Not realising the full extent of the BNP’s views is also a poor excuse, given how easy it is to come by information about the party. Anyone with basic critical thinking skills can see the propagandist and inconsistent nature of the writing upon the party’s website; and there are in addition countless organisations including the mainstream press who consistently document, analyse and refute their manifesto and the actions of their members.

If you vote for the BNP and don’t know what they stand for, you evidently haven’t done even the most basic research, which I again feel is to your shame, rather than that of alternative parties.

It is true that a large number of BNP voters claim that they cannot find any sort of adequate representation in mainstream parties and so feel driven towards more extreme views.

However, I feel that these people are either voting for a party they don’t really support (based on the arguments above) or occupy a political position that should never be represented by the traditional parties. As the representation that ‘genuine’ BNP voters require is a party proposing an immediate cessation of immigration, the return of capital punishment and the declaration of war on the IRA, I’m glad they don’t feel represented.

Anyone who really thinks such things is manifestly constructing their views based on fundamental and widespread ignorance – not to mention a total lack of humanity.That there is an expectation for central politics to pander to such voters strikes me as crazy; they should be on the fringes and not in the debate.

The above may seem to clash somewhat with Democratic politics and to seem elitist; in some respects, it is. However, my passion on this subject should not be misconstrued as a suggestion that we condemn BNP supporters and disregard them.

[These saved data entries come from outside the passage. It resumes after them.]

(* ===== verification/Governance.v ===== *)
(** * The tables of plans and quotas

    Migrations 097, 098, 103 and 105 of src/packages/provisioning-orchestrator,
    with the audit append of [plan-audit-repository.mjs] over the log of
    [AuditChain].  The tables are a record; a constraint is part of the
    statement that may violate it.  A [pg] pool is taken as one connection, and an
    identifier in a request as the text of a UUID; [gen_random_uuid()] is the next
    UUID of the world and [NOW()] its next time. *)
From S2P Require Import Prelude JsValue Json Platform IsoDate AuditChain PlanImpact.
From Stdlib Require Import Ascii.
Local Open Scope Z_scope.

(** What a count of a tenant's rows in another service's table gives. *)
Inductive usage_probe := Counted_rows (n : Z) | Probe_failed | Probe_timed_out.

(** What is not in the repository: the text PostgreSQL reads as an integer, the
    dates [Date.parse] reads, the text the driver sends for an array or an object,
    the environment, whether the actions are given a producer; the table of
    tenants, the rows of [workspaces] and [api_keys], and the table
    [tenant_plan_adjustments], which no migration creates. *)
Class GovEnv := {
  gov_audit :: AuditEnv;
  int8_text : string -> option Z;
  date_text : string -> option Z;
  driver_text : jsval -> string;
  gov_env : string -> option string;
  has_producer : bool;
  tenant_present : string -> result js_error bool;
  usage_rows : string -> string -> usage_probe;
  plan_adjustments : string -> option (list (string * jsval) * list (string * jsval))
}.

(** ** Rows *)

(** [quota_dimension_catalog] *)
Record dimension := mk_dimension {
  qd_key : string;
  qd_label : string;
  qd_unit : string;
  qd_default : Z;
  qd_description : option string
}.

(** [plans]; the JSONB columns hold objects. *)
Record plan_row := mk_plan_row {
  pl_id : string;
  pl_slug : string;
  pl_display_name : string;
  pl_description : option string;
  pl_status : string;
  pl_capabilities : list (string * jsval);
  pl_quota_dimensions : list (string * jsval);
  pl_quota_type_config : list (string * jsval);
  pl_created_at : Z;
  pl_updated_at : Z;
  pl_created_by : string;
  pl_updated_by : string
}.

(** [tenant_plan_assignments] *)
Record assignment_row := mk_assignment_row {
  as_id : string;
  as_tenant_id : string;
  as_plan_id : string;
  as_effective_from : Z;
  as_superseded_at : option Z;
  as_assigned_by : string;
  as_metadata : list (string * jsval)
}.

(** [quota_overrides] *)
Record override_row := mk_override_row {
  qo_id : string;
  qo_tenant_id : string;
  qo_dimension_key : string;
  qo_value : Z;
  qo_type : string;
  qo_grace : Z;
  qo_justification : string;
  qo_expires_at : option Z;
  qo_status : string;
  qo_created_by : string;
  qo_created_at : Z;
  qo_superseded_by : option string;
  qo_revoked_by : option string;
  qo_revoked_at : option Z;
  qo_revocation_justification : option string;
  qo_modified_by : option string;
  qo_modified_at : option Z;
  qo_modification_justification : option string
}.

(** [workspace_sub_quotas] *)
Record sub_quota_row := mk_sub_quota_row {
  sq_id : string;
  sq_tenant_id : string;
  sq_workspace_id : string;
  sq_dimension_key : string;
  sq_value : Z;
  sq_created_by : string;
  sq_updated_by : string;
  sq_created_at : Z;
  sq_updated_at : Z
}.

(** [boolean_capability_catalog] *)
Record capability_row := mk_capability_row {
  bc_key : string;
  bc_label : string;
  bc_description : string;
  bc_default : bool;
  bc_active : bool;
  bc_sort : Z
}.

(** [tenant_plan_change_history], with the rows of [tenant_plan_quota_impacts] and
    [tenant_plan_capability_impacts] that refer to it. *)
Record history_row := mk_history_row {
  hr_id : string;
  hr_assignment_id : string;
  hr_tenant_id : string;
  hr_previous_plan_id : option string;
  hr_new_plan_id : string;
  hr_actor_id : string;
  hr_effective_at : Z;
  hr_correlation_id : option string;
  hr_change_reason : option string;
  hr_change_direction : string;
  hr_usage_status : string;
  hr_over_limit : nat;
  hr_metadata : list (string * jsval);
  hr_quota_impacts : list quota_impact;
  hr_capability_impacts : list capability_impact
}.

Record gov_db := mk_gov_db {
  g_catalog : list dimension;
  g_plans : list plan_row;
  g_assignments : list assignment_row;
  g_overrides : list override_row;
  g_sub_quotas : list sub_quota_row;
  g_audit : list audit_row;
  g_capabilities : list capability_row;
  g_history : list history_row
}.

Definition set_plans (x : list plan_row) (db : gov_db) : gov_db :=
  mk_gov_db (g_catalog db) x (g_assignments db) (g_overrides db) (g_sub_quotas db) (g_audit db) (g_capabilities db) (g_history db).
Definition set_assignments (x : list assignment_row) (db : gov_db) : gov_db :=
  mk_gov_db (g_catalog db) (g_plans db) x (g_overrides db) (g_sub_quotas db) (g_audit db) (g_capabilities db) (g_history db).
Definition set_overrides (x : list override_row) (db : gov_db) : gov_db :=
  mk_gov_db (g_catalog db) (g_plans db) (g_assignments db) x (g_sub_quotas db) (g_audit db) (g_capabilities db) (g_history db).
Definition set_sub_quotas (x : list sub_quota_row) (db : gov_db) : gov_db :=
  mk_gov_db (g_catalog db) (g_plans db) (g_assignments db) (g_overrides db) x (g_audit db) (g_capabilities db) (g_history db).
Definition set_audit (x : list audit_row) (db : gov_db) : gov_db :=
  mk_gov_db (g_catalog db) (g_plans db) (g_assignments db) (g_overrides db) (g_sub_quotas db) x (g_capabilities db) (g_history db).
Definition set_history (x : list history_row) (db : gov_db) : gov_db :=
  mk_gov_db (g_catalog db) (g_plans db) (g_assignments db) (g_overrides db) (g_sub_quotas db) (g_audit db) (g_capabilities db) x.

(** An event handed to the producer. *)
Record gov_event := mk_gov_event { ge_type : string; ge_timestamp : Z; ge_payload : jsval }.

Notation gworld := (world gov_db gov_event).
Notation gact := (M gworld js_error).

(** ** Columns *)

Definition int4_max : Z := 2147483647.
Definition int8_max : Z := 9223372036854775807.
Definition in_int4 (z : Z) : bool := (- int4_max - 1 <=? z) && (z <=? int4_max).
Definition in_int8 (z : Z) : bool := (- int8_max - 1 <=? z) && (z <=? int8_max).

Definition too_long : js_error := coded "22001" "value too long".
Definition out_of_range : js_error := coded "22003" "integer out of range".
Definition check_violation (what : string) : js_error := coded "23514" what.
Definition unique_violation (what : string) : js_error := coded "23505" what.
Definition foreign_key_violation (what : string) : js_error := coded "23503" what.

(** [length(trim(text))]: only spaces are trimmed. *)
Definition pg_trim_length (s : string) : Z :=
  let strip := drop_while (Ascii.eqb " ") in
  Z.of_nat (length (reverse (strip (reverse (strip (chars s)))))).

(** ** Actors and answers *)

(** [callerContext.actor] *)
Record gov_actor := mk_gov_actor {
  ga_id : string;
  ga_type : string;
  ga_tenant_id : option string;
  ga_workspace_id : option string
}.

Definition requireSuperadmin (actor : option gov_actor) : result js_error gov_actor :=
  match actor with
  | Some a => if nonempty (ga_id a) && String.eqb (ga_type a) "superadmin" then Ok a else Err (coded "FORBIDDEN" "Forbidden")
  | None => Err (coded "FORBIDDEN" "Forbidden")
  end.

(** [error.statusCode = error.statusCode ?? STATUS[error.code] ?? 500] *)
Definition default_status (table : list (string * Z)) (e : js_error) : js_error :=
  match err_status e with
  | Some _ => e
  | None => with_status (default 500 (err_code e ≫= fun c => assoc_lookup c table)) e
  end.

Definition answering {A} (table : list (string * Z)) (m : gact A) : gact A :=
  try_catch m (fun e => throw (default_status table e)).

Definition jdate (z : Z) : jsval := JStr (toISOString z).
Definition jopt {A} (f : A -> jsval) (o : option A) : jsval := match o with Some a => f a | None => JNull end.

Section audit.
Context `{!Platform, !GovEnv}.

(** Run on the log: its foreign key refers to the plans. *)
Definition in_audit {A} (m : M (world audit_db unit) js_error A) : gact A := fun w =>
  let db := w_db w in
  let '(r, w') := m (mk_world (mk_audit_db (g_audit db) (pl_id <$> g_plans db)) (w_tick w) (w_uuids w) (w_published w) []) in
  (r, mk_world (set_audit (ad_events (w_db w')) db) (w_tick w') (w_uuids w') (w_published w') (w_events w)).

Definition plan_audit (actionType actorId : string) (tenantId planId : option string)
    (previousState : option jsval) (newState : list (string * jsval)) (correlationId : option string) : audit_event :=
  mk_audit_event (Some actionType) (Some actorId) tenantId planId None None previousState (Some newState) correlationId.

Definition appendPlanAudit (ev : audit_event) (inTransaction : bool) : gact audit_row :=
  in_audit (if inTransaction then recordAuditEventInTransaction ev else recordAuditEvent ev).

(** The event goes out when there is a producer. *)
Definition emit_event (type : string) (payload : jsval) : gact unit :=
  now ← now_ms;
  if has_producer then publish (mk_gov_event type (Z.of_N now) payload) else mret tt.

Definition gov_now : gact Z := now ← now_ms; mret (Z.of_N now).

(** [new Date(v).getTime()], [None] for NaN. *)
Definition js_date (v : jsval) : option Z :=
  let clip z := if Z.abs z <=? 8640000000000000 then Some z else None in
  match v with
  | JUndef => None
  | JNull => Some 0
  | JBool b => Some (if b then 1 else 0)
  | JNum n => match num_trunc n with NInt z => clip z | _ => None end
  | JStr s => date_text s
  | JArr _ | JObj _ => date_text (js_to_string v)
  end.

(** A parameter of a text column, NULL for [undefined] and [null]. *)
Definition pg_text (v : jsval) : option string :=
  match v with
  | JUndef | JNull => None
  | JStr s => Some s
  | JNum _ | JBool _ => Some (js_to_string v)
  | JArr _ | JObj _ => Some (driver_text v)
  end.

(** A parameter of a BIGINT column, given as JavaScript value. *)
Definition bigint_param (v : jsval) : result js_error Z :=
  match v with
  | JUndef | JNull => Err (coded "23502" "null value")
  | JNum (NInt z) => if in_int8 z then Ok z else Err out_of_range
  | JStr s => match int8_text s with
              | Some z => if in_int8 z then Ok z else Err out_of_range
              | None => Err (coded "22P02" "invalid input syntax for type bigint")
              end
  | _ => Err (coded "22P02" "invalid input syntax for type bigint")
  end.

End audit.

My argument is more that we should recognise where the root of the problem lies, which is in poor political literacy. If one accepts this, then effective political education and possibly democratic reform is seen as the solution, rather than expecting Labour or the Conservatives to encompass the BNP support base or pander to its message of fear and hate.

Political illiteracy is no more the fault of the voters than illiteracy is the fault of someone who has never been taught to read; but it is also not the fault of equivalent policies from mainstream parties.

Identifying this as a cause undermines much of the misguided criticism of central politics and British democracy that the BNP has provoked.  It has been said frequently since the European Parliament Elections that the BNP’s success is a failure of the democratic system, both in giving moderate voters a voice and in reassuring the voting public on issues of identity, foreign policy and immigration.  I think it is in fact a failure of the electorate to discern adequately the party, what it stands for and the consequences of those views.